Forget about tonight's actual NCAA title game: Bruce Springsteen has already been crowned the champion of Final Four weekend in Dallas, closing out the March Madness Music Festival with a Sunday-night headlining set that — of course — went into triple overtime.
Backed, prodded and, at times, literally propped-up by the E Street Band, Springsteen sweat, spat, swore a bit, and shrugged off weather he referred to as "a light monsoon" in a show that spanned the length of four NCAA basketball games (with an extra half thrown in for good measure.) He's never been one to beg off early, but on this night, Springsteen seemed to be playing with an extra purpose — after all, Sunday marked his first full-length performance in the U.S. since wrapping the Wrecking Ball tour in late 2012, not to mention his first stateside date in support of 2014's High Hopes album.
Springsteen was ready to put in work, though he did make one concession to the events of the weekend, taking the stage with the E Streeters to the strains of "Sweet Georgia Brown" (instantly recognizable to even the wheeziest of mathletes as the Harlem Globetrotters' theme) then bringing a referee onstage for an actual opening tipoff (he battled guitarist Nils Lofgren). Appropriately, that was followed by a cover of Van Halen's "Jump," and then Springsteen was off and running.
There were, naturally, the classics every Bruce diehard lives to shout along to — a hard-revving take on "Badlands," a shuffling "Hungry Heart," "Born to Run," "Tenth Avenue Freeze-Out" — and tour-tested favorites that were given updates both soulful (a meditative-to-massive "Atlantic City") and sublime ("Johnny 99," which became boisterous thanks to Roy Bittan's boogie-woogie piano and a big brass-band breakdown). In quieter moments, most notably a ghostly take on "The River," and an acoustic "Thunder Road," Springsteen led the rapt audience through revivals and eulogies, and when the volume got loud, he directed sing-alongs from the stage.
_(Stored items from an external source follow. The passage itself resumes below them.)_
(* ===== verification/Irq.v ===== *)
(** * Interrupts: [src/src/kernel/irqdesc.c], [exception.c], [arch_timer.c]

    The tables of actions and descriptors, the registration of the chip and
    of the root handler, and the dispatch of an interrupt to its handler.  A
    function pointer is an integer (0 is NULL); what calling a handler does
    is the argument [run], over a state of any type.  What the chip is asked
    to do is recorded in the order of the calls. *)

From S2P Require Import Prelude Sched.

Definition IRQ_NUMS : Z := 1020.

Inductive irqreturn := IRQ_NONE | IRQ_HANDLED | IRQ_WAKE_THREAD.

#[export] Instance irqreturn_eq_dec : EqDecision irqreturn.
Proof. solve_decision. Defined.

(** [struct irqaction] ([interrupt.h]). *)
Record irqaction := mkAction {
  ia_handler : Z;
  ia_dev_id : Z;
  ia_irq : Z;
  ia_flags : Z;
  ia_name : list Z;
}.

(** The fields of [struct irq_data] and [struct irq_desc] that are used; the
    action of a descriptor is an index of [g_irq_actions]. *)
Record irq_desc := mkDesc {
  d_hwirq : Z;
  d_chip : Z;
  d_action : option Z;
}.

Inductive chip_op := Mask (hwirq : Z) | Unmask (hwirq : Z).

Record irqs := mkIrqs {
  g_irq_actions : list irqaction;
  g_irq_descs : list irq_desc;
  g_irq_chip : Z;
  handle_arch_irq : Z;
  chip_ops : list chip_op;
}.

Definition no_action : irqaction := mkAction 0 0 0 0 [].
Definition no_desc : irq_desc := mkDesc 0 0 None.
Definition irqs_init : irqs :=
  mkIrqs (replicate (Z.to_nat IRQ_NUMS) no_action) (replicate (Z.to_nat IRQ_NUMS) no_desc) 0 0 [].

Definition add_op (s : irqs) (op : chip_op) : irqs :=
  mkIrqs (g_irq_actions s) (g_irq_descs s) (g_irq_chip s) (handle_arch_irq s) (chip_ops s ++ [op]).

(** [g_irq_chip->irq_unmask(&g_irq_descs[hwirq].irq_data)]. *)
Definition enable_irq (s : irqs) (hwirq : Z) : outcome irqs :=
  match g_irq_descs s !! Z.to_nat hwirq with
  | Some d => if g_irq_chip s =? 0 then Bug else Done (add_op s (Unmask (d_hwirq d)))
  | None => Bug
  end.

Definition disable_irq (s : irqs) (hwirq : Z) : outcome irqs :=
  match g_irq_descs s !! Z.to_nat hwirq with
  | Some d => if g_irq_chip s =? 0 then Bug else Done (add_op s (Mask (d_hwirq d)))
  | None => Bug
  end.

(** [hwirq] is unsigned: only the upper bound is tested. *)
Definition request_irq (s : irqs) (hwirq handler flags : Z) (name : list Z) (dev : Z)
    : outcome (Z * irqs) :=
  if IRQ_NUMS <=? hwirq then Done (- EINVAL, s)
  else
    match g_irq_descs s !! Z.to_nat hwirq with
    | None => Bug
    | Some desc =>
        let! taken :=
          match d_action desc with
          | None => Done false
          | Some a =>
              match g_irq_actions s !! Z.to_nat a with
              | Some act => Done (negb (ia_handler act =? handler))
              | None => Bug
              end
          end in
        if taken : bool then Done (- EEXIST, s)
        else
          let action := mkAction handler dev hwirq (u32 flags) name in
          let s := mkIrqs (<[Z.to_nat hwirq := action]> (g_irq_actions s))
                     (<[Z.to_nat hwirq := mkDesc hwirq (g_irq_chip s) (Some hwirq)]> (g_irq_descs s))
                     (g_irq_chip s) (handle_arch_irq s) (chip_ops s) in
          let! s := enable_irq s hwirq in
          Done (0, s)
    end.

Definition irq_chip_register (s : irqs) (chip : Z) : Z * irqs :=
  if chip =? 0 then (- EINVAL, s)
  else if negb (g_irq_chip s =? 0) then (- EEXIST, s)
  else (0, mkIrqs (g_irq_actions s) (g_irq_descs s) chip (handle_arch_irq s) (chip_ops s)).

(** [set_handle_irq] of [exception.c]. *)
Definition set_handle_irq (s : irqs) (handle_irq : Z) : Z * irqs :=
  if handle_irq =? 0 then (- EINVAL, s)
  else if negb (handle_arch_irq s =? 0) then (- EBUSY, s)
  else (0, mkIrqs (g_irq_actions s) (g_irq_descs s) (g_irq_chip s) handle_irq (chip_ops s)).

(** ** Dispatch *)

Section Dispatch.
Context {S : Type} (run : Z -> Z -> Z -> S -> outcome (irqreturn * S)).

(** What the flow handler reports on the console: the default handler, and
    the warning for an interrupt that was not handled. *)
Inductive report := Defaulted (hwirq : Z) | NotHandled (hwirq : Z).

Definition handle_fasteoi_irq (s : irqs) (desc : irq_desc) (x : S)
    : outcome (list report * S) :=
  let hwirq := u32 (d_hwirq desc) in
  let! (reports, ret, x) :=
    match d_action desc with
    | Some a =>
        match g_irq_actions s !! Z.to_nat a with
        | Some act =>
            if ia_handler act =? 0 then Bug
            else let! (ret, x) := run (ia_handler act) (s32 hwirq) (ia_dev_id act) x in
                 Done ([], ret, x)
        | None => Bug
        end
    | None => Done ([Defaulted hwirq], IRQ_NONE, x)
    end in
  Done (if bool_decide (ret <> IRQ_HANDLED) then reports ++ [NotHandled hwirq] else reports, x).

(** The result is always 0. *)
Definition generic_handle_domain_irq (s : irqs) (hwirq : Z) (x : S)
    : outcome (Z * list report * S) :=
  match g_irq_descs s !! Z.to_nat hwirq with
  | None => Bug
  | Some desc => let! (reports, x) := handle_fasteoi_irq s desc x in Done (0, reports, x)
  end.

(** [el1h_64_irq_handler] and [el0t_64_irq_handler]: call the root handler. *)
Definition el1h_64_irq_handler (s : irqs) (x : S) : outcome (irqreturn * S) :=
  if handle_arch_irq s =? 0 then Bug else run (handle_arch_irq s) 0 0 x.
End Dispatch.

(** ** The tables as a map *)

(** What each line is requested by: handler and cookie. *)
Abbreviation owners := (gmap Z (Z * Z)).

(** The contract of [request_irq]: the handler of the first request keeps the
    line, and only it may ask again, with another cookie. *)
Definition request_spec (o : owners) (hwirq handler dev : Z) : Z * owners :=
  if IRQ_NUMS <=? hwirq then (- EINVAL, o)
  else match o !! hwirq with
       | Some (h, _) => if h =? handler then (0, <[hwirq := (handler, dev)]> o) else (- EEXIST, o)
       | None => (0, <[hwirq := (handler, dev)]> o)
       end.

(** The tables stand for [o]: a requested line points to its own action,
    the descriptor carries the number of the line, and the descriptors of the
    other lines are as they were at boot. *)
Record irqs_rep (s : irqs) (o : owners) : Prop := {
  ir_descs : length (g_irq_descs s) = Z.to_nat IRQ_NUMS;
  ir_actions : length (g_irq_actions s) = Z.to_nat IRQ_NUMS;
  ir_line : forall n, 0 <= n < IRQ_NUMS ->
    match o !! n with
    | Some (h, dev) =>
        exists chip act, g_irq_descs s !! Z.to_nat n = Some (mkDesc n chip (Some n))
          /\ g_irq_actions s !! Z.to_nat n = Some act /\ ia_handler act = h /\ ia_dev_id act = dev
    | None => g_irq_descs s !! Z.to_nat n = Some no_desc
    end;
}.

Lemma irqs_init_rep : irqs_rep irqs_init ∅.
Proof.
  split; [done | done |]. intros n Hn. rewrite lookup_empty.
  unfold irqs_init. cbn [g_irq_descs]. apply lookup_replicate_2. lia.
Qed.

Lemma request_irq_rep s o hwirq handler flags name dev :
  irqs_rep s o -> g_irq_chip s <> 0 -> 0 <= hwirq ->
  exists s', request_irq s hwirq handler flags name dev
             = Done (fst (request_spec o hwirq handler dev), s')
    /\ irqs_rep s' (snd (request_spec o hwirq handler dev))
    /\ g_irq_chip s' = g_irq_chip s /\ handle_arch_irq s' = handle_arch_irq s
    /\ (if fst (request_spec o hwirq handler dev) =? 0
        then chip_ops s' = chip_ops s ++ [Unmask hwirq] else s' = s).
Proof.
  intros [L1 L2 L3] Hc Hh. unfold request_irq, request_spec.
  destruct (Z.leb_spec IRQ_NUMS hwirq) as [Hge | Hlt]; [by exists s |].
  set (act := mkAction handler dev hwirq (u32 flags) name).
  set (s1 := mkIrqs (<[Z.to_nat hwirq := act]> (g_irq_actions s))
               (<[Z.to_nat hwirq := mkDesc hwirq (g_irq_chip s) (Some hwirq)]> (g_irq_descs s))
               (g_irq_chip s) (handle_arch_irq s) (chip_ops s)).
  assert (Hen : enable_irq s1 hwirq = Done (add_op s1 (Unmask hwirq))).
  { unfold enable_irq, s1. cbn [g_irq_descs g_irq_chip]. rewrite list_lookup_insert_eq by lia.
    by rewrite (proj2 (Z.eqb_neq _ _) Hc). }
  assert (Hrep : irqs_rep (add_op s1 (Unmask hwirq)) (<[hwirq := (handler, dev)]> o)).
  { split; unfold add_op, s1; cbn [g_irq_descs g_irq_actions]; try by rewrite length_insert.
    intros n Hn. destruct (decide (hwirq = n)) as [<- | Hne].
    - rewrite lookup_insert_eq. exists (g_irq_chip s), act.
      rewrite !list_lookup_insert_eq by lia. done.
    - rewrite lookup_insert_ne by done. rewrite !list_lookup_insert_ne by lia. by apply L3. }
  pose proof (L3 hwirq ltac:(lia)) as Hline. destruct (o !! hwirq) as [[h d]|].
  - destruct Hline as (chip & a & -> & Ea & Eh & Ed). cbn [d_action]. rewrite Ea. cbn [obind].
    rewrite Eh. destruct (h =? handler); cbn [negb].
    + rewrite Hen. cbn [obind]. eexists. split; [done |]. by split.
    + exists s. done.
  - rewrite Hline. cbn [d_action no_desc obind]. rewrite Hen. cbn [obind].
    eexists. split; [done |]. by split.
Qed.

Lemma dispatch_rep {S} (run : Z -> Z -> Z -> S -> outcome (irqreturn * S)) s o n x :
  irqs_rep s o -> 0 <= n < IRQ_NUMS ->
  generic_handle_domain_irq run s n x
  = match o !! n with
    | Some (h, dev) =>
        if h =? 0 then Bug
        else let! (ret, x) := run h n dev x in
             Done (0, if bool_decide (ret <> IRQ_HANDLED) then [NotHandled n] else [], x)
    | None => Done (0, [Defaulted 0; NotHandled 0], x)
    end.
Proof.
  intros [L1 L2 L3] Hn. unfold generic_handle_domain_irq, handle_fasteoi_irq.
  pose proof (L3 n Hn) as Hline. unfold IRQ_NUMS in Hn. destruct (o !! n) as [[h dev]|].
  - destruct Hline as (chip & a & -> & Ea & Eh & Ed). cbn [d_action d_hwirq].
    rewrite Ea, Eh, Ed. destruct (h =? 0); [done |].
    rewrite u32_small by lia. replace (s32 n) with n.
    2:{ unfold s32. rewrite Z.mod_small; lia. }
    by destruct (run h n dev x) as [[ret x']| |].
  - by rewrite Hline.
Qed.

(** A sequence of requests (line, handler, cookie), in the code and in the
    contract: the codes returned, and the final state. *)
Fixpoint request_all (s : irqs) (l : list (Z * Z * Z)) : outcome (list Z * irqs) :=
  match l with
  | [] => Done ([], s)
  | (hwirq, handler, dev) :: rest =>
      let! (code, s) := request_irq s hwirq handler 0 [] dev in
      let! (codes, s) := request_all s rest in
      Done (code :: codes, s)
  end.

Fixpoint request_all_spec (o : owners) (l : list (Z * Z * Z)) : list Z * owners :=
  match l with
  | [] => ([], o)
  | (hwirq, handler, dev) :: rest =>
      let '(code, o) := request_spec o hwirq handler dev in
      let '(codes, o) := request_all_spec o rest in (code :: codes, o)
  end.

Lemma request_all_rep l : forall s o,
  irqs_rep s o -> g_irq_chip s <> 0 -> Forall (fun r => 0 <= r.1.1) l ->
  exists s', request_all s l = Done (fst (request_all_spec o l), s')
    /\ irqs_rep s' (snd (request_all_spec o l)).
Proof.
  induction l as [|[[hwirq handler] dev] l IH]; intros s o Hr Hc Hl; cbn [request_all request_all_spec].
  { by exists s. }
  inversion_clear Hl as [|? ? Hh Hl'].
  destruct (request_irq_rep s o hwirq handler 0 [] dev Hr Hc Hh) as (s1 & -> & R1 & C1 & _).
  cbn [obind]. destruct (request_spec o hwirq handler dev) as [code o1]. cbn [fst snd] in *.
  destruct (IH s1 o1 R1) as (s2 & -> & R2); [congruence | done |]. cbn [obind].
  destruct (request_all_spec o1 l) as [codes o2]. by exists s2.
Qed.

(** C24: whatever sequence of requests is made once a chip is registered, the
    tables behave as a map from lines to owners: the codes returned are the
    ones of the map ([-EINVAL] outside the table, [-EEXIST] for a line with
    another handler, which keeps its owner), an interrupt of an owned line
    calls exactly its handler with the number of the line and the cookie of
    the last successful request (a handler may ask again for its own line,
    and then replaces its cookie), and one of a free line only reports
    itself, as line 0. *)
Theorem irq_requests_refine_map {S} (run : Z -> Z -> Z -> S -> outcome (irqreturn * S)) chip l :
  chip <> 0 -> Forall (fun r => 0 <= r.1.1) l ->
  exists s, request_all (snd (irq_chip_register irqs_init chip)) l
            = Done (fst (request_all_spec ∅ l), s)
    /\ forall n x, 0 <= n < IRQ_NUMS ->
         generic_handle_domain_irq run s n x
         = match snd (request_all_spec ∅ l) !! n with
           | Some (h, dev) =>
               if h =? 0 then Bug
               else let! (ret, x) := run h n dev x in
                    Done (0, if bool_decide (ret <> IRQ_HANDLED) then [NotHandled n] else [], x)
           | None => Done (0, [Defaulted 0; NotHandled 0], x)
           end.
Proof.
  intros Hc Hl. unfold irq_chip_register. rewrite (proj2 (Z.eqb_neq _ _) Hc). cbn [negb irqs_init g_irq_chip Z.eqb snd].
  destruct (request_all_rep l (mkIrqs (g_irq_actions irqs_init) (g_irq_descs irqs_init) chip 0 []) ∅)
    as (s & E & R); [destruct irqs_init_rep; by split | done | done |].
  exists s. split; [exact E |]. intros n x Hn. by apply dispatch_rep.
Qed.

(** Two drivers ask for line 30, the first of them twice. *)
Lemma irq_requests_refine_map_witness :
  let l := [(30, 7, 1); (30, 8, 2); (30, 7, 3); (1020, 7, 0)] in
  let run := fun (h n dev : Z) (x : list (Z * Z)) => Done (IRQ_HANDLED, x ++ [(h, dev)]) in
  exists s, request_all (snd (irq_chip_register irqs_init 5)) l
            = Done (fst (request_all_spec ∅ l), s)
    /\ forall n x, 0 <= n < IRQ_NUMS ->
         generic_handle_domain_irq run s n x
         = match snd (request_all_spec ∅ l) !! n with
           | Some (h, dev) =>
               if h =? 0 then Bug
               else let! (ret, x) := run h n dev x in
                    Done (0, if bool_decide (ret <> IRQ_HANDLED) then [NotHandled n] else [], x)
           | None => Done (0, [Defaulted 0; NotHandled 0], x)
           end.
Proof.
  intros l run. apply (irq_requests_refine_map run 5 l); [done | repeat constructor; simpl; lia].
Defined.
It was a prime example of Springsteen's powers as both a showman and a shaman, neither of which were in doubt. But he also showed a newfound fire thanks to the addition of guitarist Tom Morello to the E Street lineup (the Rage Against the Machine maestro is replacing Steve Van Zandt, who's busy filming his series Lilyhammer.) The two traded verses and solos on a series on incendiary songs, including High Hopes' title track, and another cut from the odds-n-sods album, "The Ghost of Tom Joad," that were arguably the highlights of the night, with Morello conjuring rapid-fire squeals, and Springsteen adding rough-edged grit. Even from the back of Dallas' Reunion Park, you could see a genuine spark between the two.
Springsteen also shared the stage with his fans, the majority of which definitely weren't alive when he was sending out Greetings from Asbury Park, N.J. That didn't stop him from letting them sing lead, or direct the E Street Band, though it certainly explains why, after inviting several girls up for "Dancing in the Dark," they all seemed more interested in posing for selfies (Courteney Cox never did that). But it showed that, at this point, Springsteen's reach now extends to a third generation, and chances are, they'll remember this show for the rest of their lives, long after the winner of the 2014 NCAA tournament has faded from memory.
Springsteen wasn't the only act making a return to the U.S. stage on Sunday: fun. performed a vibrant late-afternoon set (their first since October) that showed they hadn't lost a step and hinted at bigger things to come.
While the group didn't play any new material — frontman Nate Ruess is currently writing songs for the follow-up to their breakthrough Some Nights album, while guitarist Jack Antonoff is busy with Bleachers — they did infuse their back catalog with added percussive punch, swirling guitars and wide-screen vocal harmonies. From the marching-band might of opener "One Foot" and Antonoff's chunky grooves on "Walking the Dog" to the increased role of touring member Emily Moore and the expressive-yet-precise playing (on several instruments) of Andrew Dost, fun. are only adding to their arsenal.
And Ruess, emboldened by his songwriting successes, is coming into his own as a frontman. His voice was as lithe as ever on songs like "Why Am I the One" and "Barlights," and, during a lull in the set, he took it upon himself to bond with the soaked masses, rolling around in the rapidly growing puddles on the stage, then joking "I dare you to do that, Boss!" (it was difficult to tell if the crowd was booing the joke, or yelling "Bruuuuce!")
Fun. showed their experimental side on the glitchy "It Gets Better" and got in touch with their inner bar band on a nifty cover of the Rolling Stones' "You Can't Always Get What You Want," and, of course, scored with their true strength: writing massive anthems like "Carry On" and "We Are Young," each delivered with aplomb by Ruess, while Antonoff ripped off spiraling solos and Dost held down the center with his piano playing.
Those two songs went over big, but you could tell that Ruess (who was totally drenched by the end of the set) was thoroughly enjoying himself throughout. At one point, he looked at Antonoff and Dost and laughed "We need to fucking come out of retirement." Seriously.